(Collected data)
Lemma canon_owed p f news evs cds at_pc ms (s : state) (t : ScheduledTask.t) :
  Owed s -> T s p = Some t ->
  (at_pc = Exhausted -> ScheduledTask.actual_end (f t) = None ->
   exists d e, In (d, simpy.Process p (Raise e)) news) ->
  (dict_get (base_task_id p) task_definitions = None ->
   at_pc = Exhausted /\ ScheduledTask.actual_end (f t) = None) ->
  Owed (canon p f news evs cds at_pc ms s).
Proof.
  intros O Tp RA UD.
  destruct (Qu_canon p f news evs cds at_pc ms s) as [Q1 [Q2 Q3]].
  assert (UF : forall k, k <> p ->
                 unfinished (canon p f news evs cds at_pc ms s) k ->
                 unfinished s k).
  { intros k N [tk [A B]]. rewrite T_canon in A.
    destruct (String.eqb_spec p k); [congruence|]. exists tk. auto. }
  assert (FU : forall k, k <> p -> unfinished s k ->
                 unfinished (canon p f news evs cds at_pc ms s) k).
  { intros k N [tk [A B]]. exists tk. rewrite T_canon.
    destruct (String.eqb_spec p k); [congruence|]. auto. }
  split.
  - intros k. rewrite Pc_canon.
    destruct (String.eqb_spec p k) as [<-|N].
    + intros A [tk [B C]]. inversion A; subst at_pc.
      rewrite T_canon, String.eqb_refl, Tp in B. simpl in B.
      inversion B; subst tk.
      destruct (RA eq_refl C) as [d [e X]].
      destruct (Q3 _ _ X) as [eid Y].
      eexists. exists e. split; [exact Y|reflexivity].
    + intros A B.
      destruct (o_raise _ O k A (UF k (not_eq_sym N) B)) as [en [e [X Y]]].
      exists en, e. split; [apply Q2; exact X|exact Y].
  - intros k K D. rewrite Pc_canon.
    destruct (String.eqb_spec p k) as [<-|N].
    + destruct (UD D) as [-> E]. right. split; auto.
      exists (f t). rewrite T_canon, String.eqb_refl, Tp. auto.
    + destruct (o_undef _ O k K D) as [A|[A B]]; auto.
Qed.

Lemma resumed_owed (p : string) (s s' : state) :
  Inv (Some p) [] s -> Owed s -> resumed p s s' -> Owed s'.
Proof.
  intros I O R.
  destruct (p_hole _ _ _ I p eq_refl) as [_ Kp].
  destruct R as [t td Tp Pp D NE|t td u Tp Dp U Lu|t td f c Tp En G Lc
                 |t ev Tp Pp Ep Tr|t f e Tp Kf Ca];
    apply (canon_owed _ _ _ _ _ _ _ s t O Tp).
  - discriminate.
  - congruence.
  - discriminate.
  - destruct Dp as [D _]. congruence.
  - discriminate.
  - destruct En as [[[D _] _]|[_ [D _]]]; congruence.
  - intros _ X. simpl in X. discriminate.
  - intros D. destruct (o_undef _ O p Kp D) as [A|[A _]]; congruence.
  - intros _ _. exists 0, e. simpl. auto.
  - intros _. split; auto. destruct (Kf t) as [_ [_ [_ [_ [_ [_ A7]]]]]].
    rewrite A7. eapply hole_task; eauto.
Qed.

Lemma Owed_grow (st st' : state) :
  scheduled_tasks st' = scheduled_tasks st -> procs st' = procs st ->
  (forall x, In x (Qu st) -> In x (Qu st')) -> Owed st -> Owed st'.
Proof.
  intros A B C O. split; unfold unfinished, T, Pc; rewrite ?A, ?B.
  - intros p X Y. destruct (o_raise _ O p X Y) as [en [e [Z1 Z2]]].
    exists en, e. auto.
  - apply O.
Qed.

(** Popping anything but the failure of a process keeps what is owed. *)
Lemma popped_owed (st : state) (en : simpy.entry) (rest : list simpy.entry) :
  heappop simpy.entry_ltb (Qu st) = Some (en, rest) ->
  (forall p e, event_of en <> simpy.Process p (Raise e)) ->
  Owed st -> Owed (popped st en rest).
Proof.
  intros P NR O. pose proof (heappop_In _ _ _ _ P) as PIn.
  split.
  - intros p X Y. destruct (o_raise _ O p X Y) as [x [e [Z1 Z2]]].
    exists x, e. split; auto. apply PIn in Z1. destruct Z1 as [->|Z1]; auto.
    exfalso. exact (NR _ _ Z2).
  - apply O.
Qed.

Theorem step_owed (st st' : state) :
  Inv None [] st -> Owed st ->
  step topology task_definitions base_compute_speed st = Some (st', None) ->
  Owed st'.
Proof.
  intros I O S.
  destruct (heappop simpy.entry_ltb (Qu st)) as [[en rest]|] eqn:P.
  2:{ unfold step in S. unfold Qu in P. rewrite P in S. discriminate. }
  rewrite (step_popped _ _ _ P) in S. inversion S as [F]; clear S.
  assert (R : forall p, resumes p (event_of en) = true ->
                Owed (_resume topology task_definitions base_compute_speed p
                              (popped st en rest))).
  { intros p Rs. destruct (resume_cases st en rest p I P Rs) as [I' R].
    apply (resumed_owed p _ _ I'); auto.
    apply popped_owed; auto. intros p' e X. rewrite X in Rs. discriminate. }
  destruct (event_of en) as [p|q|p|p|p r] eqn:Eq.
  - simpl in F. inversion F; subst. apply R. simpl. apply String.eqb_refl.
  - destruct (completion_shape st en rest q I P Eq)
      as [ev [cbs [_ [_ [_ [F1 _]]]]]].
    rewrite F1 in F. inversion F; subst.
    destruct (fold_check_same cbs (opened q st en rest)) as [A [_ [B _]]].
    destruct (fold_check_queue cbs (opened q st en rest)) as [C _].
    apply (Owed_grow (popped st en rest)); auto.
    apply popped_owed; auto. intros p' e X. rewrite X in Eq. discriminate.
  - simpl in F. inversion F; subst. apply R. simpl. apply String.eqb_refl.
  - simpl in F. inversion F; subst. apply R. simpl. apply String.eqb_refl.
  - simpl in F. destruct r as [u|e]; inversion F; subst.
    apply popped_owed; auto. intros p' e X. rewrite X in Eq. discriminate.
Qed.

### What the task requires:
Without altering a single character, write out every record above.

### Reply:
Lemma canon_owed p f news evs cds at_pc ms (s : state) (t : ScheduledTask.t) :
  Owed s -> T s p = Some t ->
  (at_pc = Exhausted -> ScheduledTask.actual_end (f t) = None ->
   exists d e, In (d, simpy.Process p (Raise e)) news) ->
  (dict_get (base_task_id p) task_definitions = None ->
   at_pc = Exhausted /\ ScheduledTask.actual_end (f t) = None) ->
  Owed (canon p f news evs cds at_pc ms s).
Proof.
  intros O Tp RA UD.
  destruct (Qu_canon p f news evs cds at_pc ms s) as [Q1 [Q2 Q3]].
  assert (UF : forall k, k <> p ->
                 unfinished (canon p f news evs cds at_pc ms s) k ->
                 unfinished s k).
  { intros k N [tk [A B]]. rewrite T_canon in A.
    destruct (String.eqb_spec p k); [congruence|]. exists tk. auto. }
  assert (FU : forall k, k <> p -> unfinished s k ->
                 unfinished (canon p f news evs cds at_pc ms s) k).
  { intros k N [tk [A B]]. exists tk. rewrite T_canon.
    destruct (String.eqb_spec p k); [congruence|]. auto. }
  split.
  - intros k. rewrite Pc_canon.
    destruct (String.eqb_spec p k) as [<-|N].
    + intros A [tk [B C]]. inversion A; subst at_pc.
      rewrite T_canon, String.eqb_refl, Tp in B. simpl in B.
      inversion B; subst tk.
      destruct (RA eq_refl C) as [d [e X]].
      destruct (Q3 _ _ X) as [eid Y].
      eexists. exists e. split; [exact Y|reflexivity].
    + intros A B.
      destruct (o_raise _ O k A (UF k (not_eq_sym N) B)) as [en [e [X Y]]].
      exists en, e. split; [apply Q2; exact X|exact Y].
  - intros k K D. rewrite Pc_canon.
    destruct (String.eqb_spec p k) as [<-|N].
    + destruct (UD D) as [-> E]. right. split; auto.
      exists (f t). rewrite T_canon, String.eqb_refl, Tp. auto.
    + destruct (o_undef _ O k K D) as [A|[A B]]; auto.
Qed.

Lemma resumed_owed (p : string) (s s' : state) :
  Inv (Some p) [] s -> Owed s -> resumed p s s' -> Owed s'.
Proof.
  intros I O R.
  destruct (p_hole _ _ _ I p eq_refl) as [_ Kp].
  destruct R as [t td Tp Pp D NE|t td u Tp Dp U Lu|t td f c Tp En G Lc
                 |t ev Tp Pp Ep Tr|t f e Tp Kf Ca];
    apply (canon_owed _ _ _ _ _ _ _ s t O Tp).
  - discriminate.
  - congruence.
  - discriminate.
  - destruct Dp as [D _]. congruence.
  - discriminate.
  - destruct En as [[[D _] _]|[_ [D _]]]; congruence.
  - intros _ X. simpl in X. discriminate.
  - intros D. destruct (o_undef _ O p Kp D) as [A|[A _]]; congruence.
  - intros _ _. exists 0, e. simpl. auto.
  - intros _. split; auto. destruct (Kf t) as [_ [_ [_ [_ [_ [_ A7]]]]]].
    rewrite A7. eapply hole_task; eauto.
Qed.

Lemma Owed_grow (st st' : state) :
  scheduled_tasks st' = scheduled_tasks st -> procs st' = procs st ->
  (forall x, In x (Qu st) -> In x (Qu st')) -> Owed st -> Owed st'.
Proof.
  intros A B C O. split; unfold unfinished, T, Pc; rewrite ?A, ?B.
  - intros p X Y. destruct (o_raise _ O p X Y) as [en [e [Z1 Z2]]].
    exists en, e. auto.
  - apply O.
Qed.

(** Popping anything but the failure of a process keeps what is owed. *)
Lemma popped_owed (st : state) (en : simpy.entry) (rest : list simpy.entry) :
  heappop simpy.entry_ltb (Qu st) = Some (en, rest) ->
  (forall p e, event_of en <> simpy.Process p (Raise e)) ->
  Owed st -> Owed (popped st en rest).
Proof.
  intros P NR O. pose proof (heappop_In _ _ _ _ P) as PIn.
  split.
  - intros p X Y. destruct (o_raise _ O p X Y) as [x [e [Z1 Z2]]].
    exists x, e. split; auto. apply PIn in Z1. destruct Z1 as [->|Z1]; auto.
    exfalso. exact (NR _ _ Z2).
  - apply O.
Qed.

Theorem step_owed (st st' : state) :
  Inv None [] st -> Owed st ->
  step topology task_definitions base_compute_speed st = Some (st', None) ->
  Owed st'.
Proof.
  intros I O S.
  destruct (heappop simpy.entry_ltb (Qu st)) as [[en rest]|] eqn:P.
  2:{ unfold step in S. unfold Qu in P. rewrite P in S. discriminate. }
  rewrite (step_popped _ _ _ P) in S. inversion S as [F]; clear S.
  assert (R : forall p, resumes p (event_of en) = true ->
                Owed (_resume topology task_definitions base_compute_speed p
                              (popped st en rest))).
  { intros p Rs. destruct (resume_cases st en rest p I P Rs) as [I' R].
    apply (resumed_owed p _ _ I'); auto.
    apply popped_owed; auto. intros p' e X. rewrite X in Rs. discriminate. }
  destruct (event_of en) as [p|q|p|p|p r] eqn:Eq.
  - simpl in F. inversion F; subst. apply R. simpl. apply String.eqb_refl.
  - destruct (completion_shape st en rest q I P Eq)
      as [ev [cbs [_ [_ [_ [F1 _]]]]]].
    rewrite F1 in F. inversion F; subst.
    destruct (fold_check_same cbs (opened q st en rest)) as [A [_ [B _]]].
    destruct (fold_check_queue cbs (opened q st en rest)) as [C _].
    apply (Owed_grow (popped st en rest)); auto.
    apply popped_owed; auto. intros p' e X. rewrite X in Eq. discriminate.
  - simpl in F. inversion F; subst. apply R. simpl. apply String.eqb_refl.
  - simpl in F. inversion F; subst. apply R. simpl. apply String.eqb_refl.
  - simpl in F. destruct r as [u|e]; inversion F; subst.
    apply popped_owed; auto. intros p' e X. rewrite X in Eq. discriminate.
Qed.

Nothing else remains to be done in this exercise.